Justice for Workers
- Predecessor: Fight for $15 and Fairness
- Founded at: Toronto, Canada
- Website: www.justice4workers.org

= Justice for Workers =

Canadian labour movement

Justice for Workers: Decent Work for All (previously Fight for $15 and Fairness) is a Canadian campaign and movement focused on the rights and remuneration of low-wage workers.

== History ==
The Fight for $15 and Fairness campaign was launched in the spring of 2015, following the Fight for $15 campaign launch in the US in 2012. Initially the campaign focused on the unmet needs of low-wage workers in precarious employment in Ontario. In April 2015, the campaign organized Ontario-wide demonstrations.

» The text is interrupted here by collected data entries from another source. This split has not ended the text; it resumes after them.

(** ** Cross-check of the rounding against the Standard Library

    The draw [k] as a binary64 number of [SpecFloat], its product with 72
    there, and the comparison with [Number_times]. *)
Definition to_binary64 (k : Z) : SpecFloat.spec_float :=
  SpecFloat.binary_normalize 53 1024 k (-1074) false.

Definition of_binary64 (f : SpecFloat.spec_float) : option Z :=
  match f with
  | SpecFloat.S754_zero _ => Some 0
  | SpecFloat.S754_finite false m e => Some (Z.pos m * 2 ^ (e + 1074))
  | _ => None
  end.

Definition agrees_with_SFmul (k : Z) : bool :=
  match of_binary64 (to_binary64 k),
        of_binary64 (SpecFloat.SFmul 53 1024 (to_binary64 k)
                       (SpecFloat.binary_normalize 53 1024 72 0 false)) with
  | Some k', Some product => (k' =? k) && (product =? Number_times k 72)
  | _, _ => false
  end.

(** ** The rest of the repository: closed forms, callers, and the form *)

(** [count] characters picked for the draws [n], [n + 1], ... *)
Fixpoint picks (W : World) (n count : nat) : string :=
  match count with
  | O => ""
  | S count' => pick (Math_random W n) +:+ picks W (S n) count'
  end.

(** The value a call in the trace threw, if it threw. *)
Definition thrown_by (ev : Event) : option JsValue :=
  match ev with
  | EvSelect _ _ (Throw e) | EvHash _ _ (Throw e) | EvUpdate _ _ _ (Throw e)
  | EvTemplate _ _ (Throw e) | EvSend _ _ _ (Throw e) => Some e
  | _ => None
  end.

(** Which collaborator an event went to. *)
Inductive Kind : Type := KFactory | KLookup | KHash | KWrite | KTemplate | KSend | KConsole.

Definition kind (ev : Event) : Kind :=
  match ev with
  | EvCreateClient _ _ | EvMailgunClient _ _ => KFactory
  | EvSelect _ _ _ => KLookup
  | EvHash _ _ _ => KHash
  | EvUpdate _ _ _ _ => KWrite
  | EvTemplate _ _ _ => KTemplate
  | EvSend _ _ _ _ => KSend
  | EvConsoleError _ _ => KConsole
  end.

(** [v[name]], for a name that the wrappers of the primitives do not
    define (as [message] and [success]). *)
Definition get_property (name : string) (v : JsValue) : Completion JsValue :=
  match v with
  | JsUndefined =>
      Throw (js_TypeError ("Cannot read properties of undefined (reading '" +:+ name +:+ "')"))
  | JsNull =>
      Throw (js_TypeError ("Cannot read properties of null (reading '" +:+ name +:+ "')"))
  | JsObject props => Normal (own_property name props)
  | JsBoolean _ | JsNumber _ | JsString _ => Normal JsUndefined
  end.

After the passing of the Making Ontario Open for Business Act, 2018 reduced the Ontario Government's commitment to minimum wage, protesting continued on a smaller scale.

During 2020 and 2021, the campaign's activates expanded into Nova Scotia and Newfoundland and Labrador.

The "Justice for Workers" campaign was launched on May 1, 2021, as the next phase of the Ontario-wide campaign for decent work. The campaign aims to improve the working conditions of low-wage and precarious workers across Ontario. The campaign was created in response to the harsh realities of working conditions exposed by the pandemic. To achieve this, the campaign demands a $20-per-hour minimum wage, 10 permanent paid sick days, equal pay for equal work, permanent resident status for all and much more.

== Impact ==
The campaign has "terrified" Restaurant Brands International, the owners of Tim Hortons, and the campaign was credited with the inclusion of a $15 federal minimum wage in the 2021 Canadian federal budget.